■ **WORK ITEM**: Work through the data below and state how many lines contain "heap", giving that number alone.

___ SUPPLIED MATERIAL ___

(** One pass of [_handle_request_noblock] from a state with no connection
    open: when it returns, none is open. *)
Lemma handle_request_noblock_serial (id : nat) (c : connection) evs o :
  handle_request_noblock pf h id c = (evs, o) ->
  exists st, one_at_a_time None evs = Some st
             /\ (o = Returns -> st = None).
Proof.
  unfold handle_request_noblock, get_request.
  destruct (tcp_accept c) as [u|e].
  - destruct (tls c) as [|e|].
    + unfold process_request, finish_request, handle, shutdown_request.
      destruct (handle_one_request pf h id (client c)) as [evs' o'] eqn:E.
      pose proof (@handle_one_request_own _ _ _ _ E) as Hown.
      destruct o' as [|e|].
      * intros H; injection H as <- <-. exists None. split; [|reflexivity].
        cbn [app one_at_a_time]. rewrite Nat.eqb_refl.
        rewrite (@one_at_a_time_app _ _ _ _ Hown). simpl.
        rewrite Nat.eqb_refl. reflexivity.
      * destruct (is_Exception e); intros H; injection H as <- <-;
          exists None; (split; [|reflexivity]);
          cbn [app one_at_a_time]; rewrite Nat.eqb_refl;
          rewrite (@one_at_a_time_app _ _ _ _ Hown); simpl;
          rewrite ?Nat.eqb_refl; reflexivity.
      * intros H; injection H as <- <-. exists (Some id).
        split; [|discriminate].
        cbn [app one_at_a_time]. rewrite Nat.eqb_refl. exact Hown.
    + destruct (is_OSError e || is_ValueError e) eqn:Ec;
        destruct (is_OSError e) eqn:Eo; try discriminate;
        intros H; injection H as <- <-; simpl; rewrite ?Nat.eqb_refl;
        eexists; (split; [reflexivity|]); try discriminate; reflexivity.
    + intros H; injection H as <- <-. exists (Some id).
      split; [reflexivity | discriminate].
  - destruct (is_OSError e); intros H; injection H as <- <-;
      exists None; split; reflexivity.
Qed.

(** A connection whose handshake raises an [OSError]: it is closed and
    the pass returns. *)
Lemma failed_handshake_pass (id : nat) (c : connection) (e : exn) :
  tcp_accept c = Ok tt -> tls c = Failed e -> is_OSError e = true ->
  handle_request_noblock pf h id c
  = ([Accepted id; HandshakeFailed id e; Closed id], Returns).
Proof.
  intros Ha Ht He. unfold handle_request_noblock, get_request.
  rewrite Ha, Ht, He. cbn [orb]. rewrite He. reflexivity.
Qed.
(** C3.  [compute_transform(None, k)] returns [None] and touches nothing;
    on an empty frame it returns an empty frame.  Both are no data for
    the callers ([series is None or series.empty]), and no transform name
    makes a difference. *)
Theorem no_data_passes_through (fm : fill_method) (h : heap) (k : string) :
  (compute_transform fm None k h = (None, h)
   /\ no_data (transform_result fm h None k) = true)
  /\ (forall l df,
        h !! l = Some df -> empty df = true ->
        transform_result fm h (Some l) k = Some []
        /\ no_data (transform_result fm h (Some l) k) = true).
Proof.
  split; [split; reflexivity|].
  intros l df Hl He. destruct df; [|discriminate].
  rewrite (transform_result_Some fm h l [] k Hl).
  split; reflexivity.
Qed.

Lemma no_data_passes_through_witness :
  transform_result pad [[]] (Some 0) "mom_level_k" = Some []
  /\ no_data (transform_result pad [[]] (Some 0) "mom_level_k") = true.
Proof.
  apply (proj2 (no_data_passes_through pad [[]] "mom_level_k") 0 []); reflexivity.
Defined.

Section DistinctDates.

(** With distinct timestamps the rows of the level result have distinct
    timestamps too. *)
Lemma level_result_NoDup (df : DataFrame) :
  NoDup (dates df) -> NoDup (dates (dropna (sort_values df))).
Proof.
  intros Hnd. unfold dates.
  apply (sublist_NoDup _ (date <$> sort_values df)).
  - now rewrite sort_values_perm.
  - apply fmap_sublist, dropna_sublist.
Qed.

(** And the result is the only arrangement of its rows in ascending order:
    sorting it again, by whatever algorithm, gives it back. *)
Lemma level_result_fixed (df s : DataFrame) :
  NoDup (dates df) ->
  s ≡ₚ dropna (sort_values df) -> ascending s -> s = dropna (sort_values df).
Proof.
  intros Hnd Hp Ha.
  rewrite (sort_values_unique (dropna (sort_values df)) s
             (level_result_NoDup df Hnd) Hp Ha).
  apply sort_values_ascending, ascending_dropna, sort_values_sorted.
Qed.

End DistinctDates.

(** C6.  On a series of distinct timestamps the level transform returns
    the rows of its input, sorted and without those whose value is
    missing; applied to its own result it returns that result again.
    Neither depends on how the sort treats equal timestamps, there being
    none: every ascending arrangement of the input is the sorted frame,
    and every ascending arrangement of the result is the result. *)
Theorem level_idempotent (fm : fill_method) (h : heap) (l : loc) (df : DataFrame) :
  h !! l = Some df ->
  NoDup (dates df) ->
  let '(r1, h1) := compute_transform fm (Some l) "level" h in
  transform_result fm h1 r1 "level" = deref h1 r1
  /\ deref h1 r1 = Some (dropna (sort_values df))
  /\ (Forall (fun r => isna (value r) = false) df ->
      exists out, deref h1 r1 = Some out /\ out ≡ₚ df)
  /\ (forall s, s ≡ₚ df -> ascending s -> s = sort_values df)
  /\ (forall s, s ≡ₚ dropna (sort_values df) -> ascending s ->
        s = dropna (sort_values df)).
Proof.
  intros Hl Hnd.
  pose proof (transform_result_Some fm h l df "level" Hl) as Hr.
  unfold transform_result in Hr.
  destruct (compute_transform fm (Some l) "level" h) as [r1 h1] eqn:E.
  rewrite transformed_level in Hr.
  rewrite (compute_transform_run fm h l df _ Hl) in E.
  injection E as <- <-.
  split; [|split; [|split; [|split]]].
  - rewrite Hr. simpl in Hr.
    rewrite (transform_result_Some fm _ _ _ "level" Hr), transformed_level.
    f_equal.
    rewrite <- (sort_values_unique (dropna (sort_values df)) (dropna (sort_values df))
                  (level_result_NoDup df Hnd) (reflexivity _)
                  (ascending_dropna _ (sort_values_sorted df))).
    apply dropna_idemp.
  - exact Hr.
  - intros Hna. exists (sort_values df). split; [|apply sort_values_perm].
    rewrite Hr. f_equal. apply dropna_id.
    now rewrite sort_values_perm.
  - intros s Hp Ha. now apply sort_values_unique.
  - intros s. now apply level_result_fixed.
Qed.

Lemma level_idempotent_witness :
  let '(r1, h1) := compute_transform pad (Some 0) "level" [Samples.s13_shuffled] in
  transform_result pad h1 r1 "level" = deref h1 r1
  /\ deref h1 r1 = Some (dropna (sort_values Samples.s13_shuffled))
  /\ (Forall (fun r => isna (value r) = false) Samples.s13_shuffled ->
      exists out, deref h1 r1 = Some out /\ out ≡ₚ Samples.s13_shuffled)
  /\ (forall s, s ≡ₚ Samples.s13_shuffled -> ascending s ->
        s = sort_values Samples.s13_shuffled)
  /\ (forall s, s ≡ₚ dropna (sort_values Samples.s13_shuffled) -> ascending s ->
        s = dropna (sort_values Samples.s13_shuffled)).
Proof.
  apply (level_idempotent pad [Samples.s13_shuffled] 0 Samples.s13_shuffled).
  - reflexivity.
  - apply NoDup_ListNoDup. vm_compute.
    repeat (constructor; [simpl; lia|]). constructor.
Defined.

___
___ SUPPLIED MATERIAL ___

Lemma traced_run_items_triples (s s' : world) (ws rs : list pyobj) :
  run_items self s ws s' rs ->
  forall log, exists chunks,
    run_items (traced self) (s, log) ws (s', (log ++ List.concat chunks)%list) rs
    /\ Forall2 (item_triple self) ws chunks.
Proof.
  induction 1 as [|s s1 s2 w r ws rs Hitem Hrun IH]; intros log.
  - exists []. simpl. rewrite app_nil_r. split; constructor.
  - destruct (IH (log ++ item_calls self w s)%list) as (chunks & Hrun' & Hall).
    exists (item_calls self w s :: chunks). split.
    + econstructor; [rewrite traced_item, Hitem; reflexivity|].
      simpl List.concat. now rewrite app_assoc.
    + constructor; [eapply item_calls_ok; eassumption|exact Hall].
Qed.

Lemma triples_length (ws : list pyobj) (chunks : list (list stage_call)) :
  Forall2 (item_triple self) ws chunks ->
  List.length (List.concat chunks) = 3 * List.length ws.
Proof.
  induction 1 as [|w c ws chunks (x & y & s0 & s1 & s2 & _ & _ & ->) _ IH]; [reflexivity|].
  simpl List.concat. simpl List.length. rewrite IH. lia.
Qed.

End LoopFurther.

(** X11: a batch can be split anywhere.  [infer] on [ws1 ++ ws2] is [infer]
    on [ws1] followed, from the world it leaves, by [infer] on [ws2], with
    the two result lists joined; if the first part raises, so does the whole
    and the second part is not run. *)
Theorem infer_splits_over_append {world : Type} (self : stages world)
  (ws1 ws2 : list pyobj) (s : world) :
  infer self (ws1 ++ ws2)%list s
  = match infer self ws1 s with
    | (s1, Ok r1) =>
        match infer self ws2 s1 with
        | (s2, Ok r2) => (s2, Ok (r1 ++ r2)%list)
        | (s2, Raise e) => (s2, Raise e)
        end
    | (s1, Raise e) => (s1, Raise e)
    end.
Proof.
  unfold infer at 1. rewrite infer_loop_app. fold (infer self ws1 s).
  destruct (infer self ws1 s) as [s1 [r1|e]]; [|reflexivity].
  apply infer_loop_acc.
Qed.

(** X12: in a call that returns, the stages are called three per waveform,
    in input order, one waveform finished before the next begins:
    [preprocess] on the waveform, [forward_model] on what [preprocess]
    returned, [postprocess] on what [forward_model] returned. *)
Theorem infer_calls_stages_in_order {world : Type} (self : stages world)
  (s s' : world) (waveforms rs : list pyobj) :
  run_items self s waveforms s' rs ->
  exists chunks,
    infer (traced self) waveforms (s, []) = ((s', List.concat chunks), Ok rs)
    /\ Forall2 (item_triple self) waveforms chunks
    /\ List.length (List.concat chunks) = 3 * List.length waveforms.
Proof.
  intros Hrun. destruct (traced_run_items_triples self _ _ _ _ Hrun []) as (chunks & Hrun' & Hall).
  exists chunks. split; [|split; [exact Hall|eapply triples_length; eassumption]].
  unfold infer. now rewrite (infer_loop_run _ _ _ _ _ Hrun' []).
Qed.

___
___ SUPPLIED MATERIAL ___

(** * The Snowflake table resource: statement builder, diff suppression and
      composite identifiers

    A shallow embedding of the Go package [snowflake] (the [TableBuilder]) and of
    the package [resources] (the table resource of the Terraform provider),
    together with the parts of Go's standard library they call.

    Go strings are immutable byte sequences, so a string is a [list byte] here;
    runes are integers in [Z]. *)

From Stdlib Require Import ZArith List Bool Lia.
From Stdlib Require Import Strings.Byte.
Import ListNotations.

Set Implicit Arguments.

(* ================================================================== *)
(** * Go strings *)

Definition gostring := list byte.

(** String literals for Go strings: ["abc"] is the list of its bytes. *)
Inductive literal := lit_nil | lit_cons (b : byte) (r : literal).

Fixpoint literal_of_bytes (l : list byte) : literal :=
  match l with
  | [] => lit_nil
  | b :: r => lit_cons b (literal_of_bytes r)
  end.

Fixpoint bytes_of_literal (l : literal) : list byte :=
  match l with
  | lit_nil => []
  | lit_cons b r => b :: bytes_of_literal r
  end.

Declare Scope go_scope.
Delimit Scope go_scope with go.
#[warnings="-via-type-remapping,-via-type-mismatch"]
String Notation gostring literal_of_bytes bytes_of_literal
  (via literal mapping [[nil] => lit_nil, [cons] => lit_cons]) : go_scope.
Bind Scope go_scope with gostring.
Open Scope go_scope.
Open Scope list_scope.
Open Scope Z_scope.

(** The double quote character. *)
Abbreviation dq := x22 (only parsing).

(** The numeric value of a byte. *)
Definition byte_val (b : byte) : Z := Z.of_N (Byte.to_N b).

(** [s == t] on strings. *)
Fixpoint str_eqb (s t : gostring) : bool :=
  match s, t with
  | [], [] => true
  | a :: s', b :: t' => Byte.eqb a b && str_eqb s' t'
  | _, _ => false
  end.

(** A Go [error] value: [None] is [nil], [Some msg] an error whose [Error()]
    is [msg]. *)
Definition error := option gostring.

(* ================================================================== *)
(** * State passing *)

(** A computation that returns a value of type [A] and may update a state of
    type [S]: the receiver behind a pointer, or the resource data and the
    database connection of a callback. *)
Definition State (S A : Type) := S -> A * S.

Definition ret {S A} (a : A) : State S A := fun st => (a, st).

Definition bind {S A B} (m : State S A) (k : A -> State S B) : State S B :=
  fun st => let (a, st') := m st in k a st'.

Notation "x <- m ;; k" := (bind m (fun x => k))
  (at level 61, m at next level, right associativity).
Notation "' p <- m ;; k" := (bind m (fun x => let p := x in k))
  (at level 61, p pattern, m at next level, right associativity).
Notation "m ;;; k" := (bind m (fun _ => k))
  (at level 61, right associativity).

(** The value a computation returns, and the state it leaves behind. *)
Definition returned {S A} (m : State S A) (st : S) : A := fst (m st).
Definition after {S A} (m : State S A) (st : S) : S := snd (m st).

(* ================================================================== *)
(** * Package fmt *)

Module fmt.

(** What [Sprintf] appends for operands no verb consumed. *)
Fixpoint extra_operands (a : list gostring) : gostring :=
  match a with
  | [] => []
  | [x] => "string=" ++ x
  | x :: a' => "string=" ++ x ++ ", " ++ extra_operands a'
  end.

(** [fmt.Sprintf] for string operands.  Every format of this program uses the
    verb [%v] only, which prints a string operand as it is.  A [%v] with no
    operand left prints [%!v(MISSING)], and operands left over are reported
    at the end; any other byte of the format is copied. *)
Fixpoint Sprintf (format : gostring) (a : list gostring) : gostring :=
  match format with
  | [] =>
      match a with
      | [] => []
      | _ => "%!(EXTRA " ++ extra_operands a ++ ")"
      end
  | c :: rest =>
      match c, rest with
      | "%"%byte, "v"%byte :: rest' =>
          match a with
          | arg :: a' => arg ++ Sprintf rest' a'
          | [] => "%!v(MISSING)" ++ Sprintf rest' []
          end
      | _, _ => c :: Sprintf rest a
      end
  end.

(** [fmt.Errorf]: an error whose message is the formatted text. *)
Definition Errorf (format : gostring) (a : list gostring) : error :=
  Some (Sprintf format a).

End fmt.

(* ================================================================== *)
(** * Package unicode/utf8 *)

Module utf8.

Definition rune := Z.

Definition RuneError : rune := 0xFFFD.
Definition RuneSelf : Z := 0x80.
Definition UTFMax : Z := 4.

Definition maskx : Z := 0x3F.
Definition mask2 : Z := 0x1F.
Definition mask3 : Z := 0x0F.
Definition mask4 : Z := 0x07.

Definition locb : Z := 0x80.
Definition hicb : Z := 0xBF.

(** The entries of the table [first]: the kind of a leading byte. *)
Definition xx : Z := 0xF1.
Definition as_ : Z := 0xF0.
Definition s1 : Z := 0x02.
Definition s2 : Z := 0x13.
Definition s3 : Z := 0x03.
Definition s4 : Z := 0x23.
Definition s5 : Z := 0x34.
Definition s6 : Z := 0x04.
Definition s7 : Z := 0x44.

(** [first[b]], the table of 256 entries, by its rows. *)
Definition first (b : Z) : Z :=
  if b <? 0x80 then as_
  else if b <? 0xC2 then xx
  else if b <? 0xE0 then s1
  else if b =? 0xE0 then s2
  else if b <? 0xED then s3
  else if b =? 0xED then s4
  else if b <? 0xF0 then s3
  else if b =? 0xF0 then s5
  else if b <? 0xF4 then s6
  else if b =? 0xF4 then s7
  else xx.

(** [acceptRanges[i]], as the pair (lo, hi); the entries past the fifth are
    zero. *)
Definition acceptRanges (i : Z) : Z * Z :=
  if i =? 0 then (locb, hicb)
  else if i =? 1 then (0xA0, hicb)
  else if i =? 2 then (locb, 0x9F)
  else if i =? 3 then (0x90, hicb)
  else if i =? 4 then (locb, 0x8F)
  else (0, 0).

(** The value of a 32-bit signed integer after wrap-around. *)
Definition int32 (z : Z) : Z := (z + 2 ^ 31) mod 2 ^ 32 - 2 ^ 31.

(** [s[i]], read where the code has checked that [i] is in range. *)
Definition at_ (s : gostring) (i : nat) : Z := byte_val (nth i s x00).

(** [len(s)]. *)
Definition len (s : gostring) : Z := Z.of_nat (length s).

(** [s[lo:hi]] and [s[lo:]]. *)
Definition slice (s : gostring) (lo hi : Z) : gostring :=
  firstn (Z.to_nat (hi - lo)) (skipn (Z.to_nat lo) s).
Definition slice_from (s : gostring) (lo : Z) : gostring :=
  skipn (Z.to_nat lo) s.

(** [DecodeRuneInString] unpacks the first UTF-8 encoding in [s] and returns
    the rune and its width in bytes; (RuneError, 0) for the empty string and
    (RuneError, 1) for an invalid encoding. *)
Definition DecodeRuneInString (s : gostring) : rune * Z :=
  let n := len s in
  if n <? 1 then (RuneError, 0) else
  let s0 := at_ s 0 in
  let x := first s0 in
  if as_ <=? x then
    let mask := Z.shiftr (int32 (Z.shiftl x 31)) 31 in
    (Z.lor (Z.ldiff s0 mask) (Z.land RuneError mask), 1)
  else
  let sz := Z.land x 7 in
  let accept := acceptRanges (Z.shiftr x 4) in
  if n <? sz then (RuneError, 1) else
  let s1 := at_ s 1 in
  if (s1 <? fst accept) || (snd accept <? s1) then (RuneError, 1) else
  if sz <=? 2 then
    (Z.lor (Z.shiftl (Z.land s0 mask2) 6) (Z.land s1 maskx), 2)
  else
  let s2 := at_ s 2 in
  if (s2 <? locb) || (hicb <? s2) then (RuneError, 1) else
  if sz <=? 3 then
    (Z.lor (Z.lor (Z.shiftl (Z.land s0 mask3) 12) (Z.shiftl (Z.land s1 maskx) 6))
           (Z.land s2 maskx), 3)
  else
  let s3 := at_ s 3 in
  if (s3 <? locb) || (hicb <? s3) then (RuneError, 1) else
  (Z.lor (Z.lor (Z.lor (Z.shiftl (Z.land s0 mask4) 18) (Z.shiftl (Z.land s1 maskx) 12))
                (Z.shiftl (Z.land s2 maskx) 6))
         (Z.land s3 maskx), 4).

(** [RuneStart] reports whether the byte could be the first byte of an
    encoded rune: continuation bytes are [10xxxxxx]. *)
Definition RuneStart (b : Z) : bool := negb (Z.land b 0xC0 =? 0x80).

___

■ **ANSWER TO THIS EXERCISE**: 2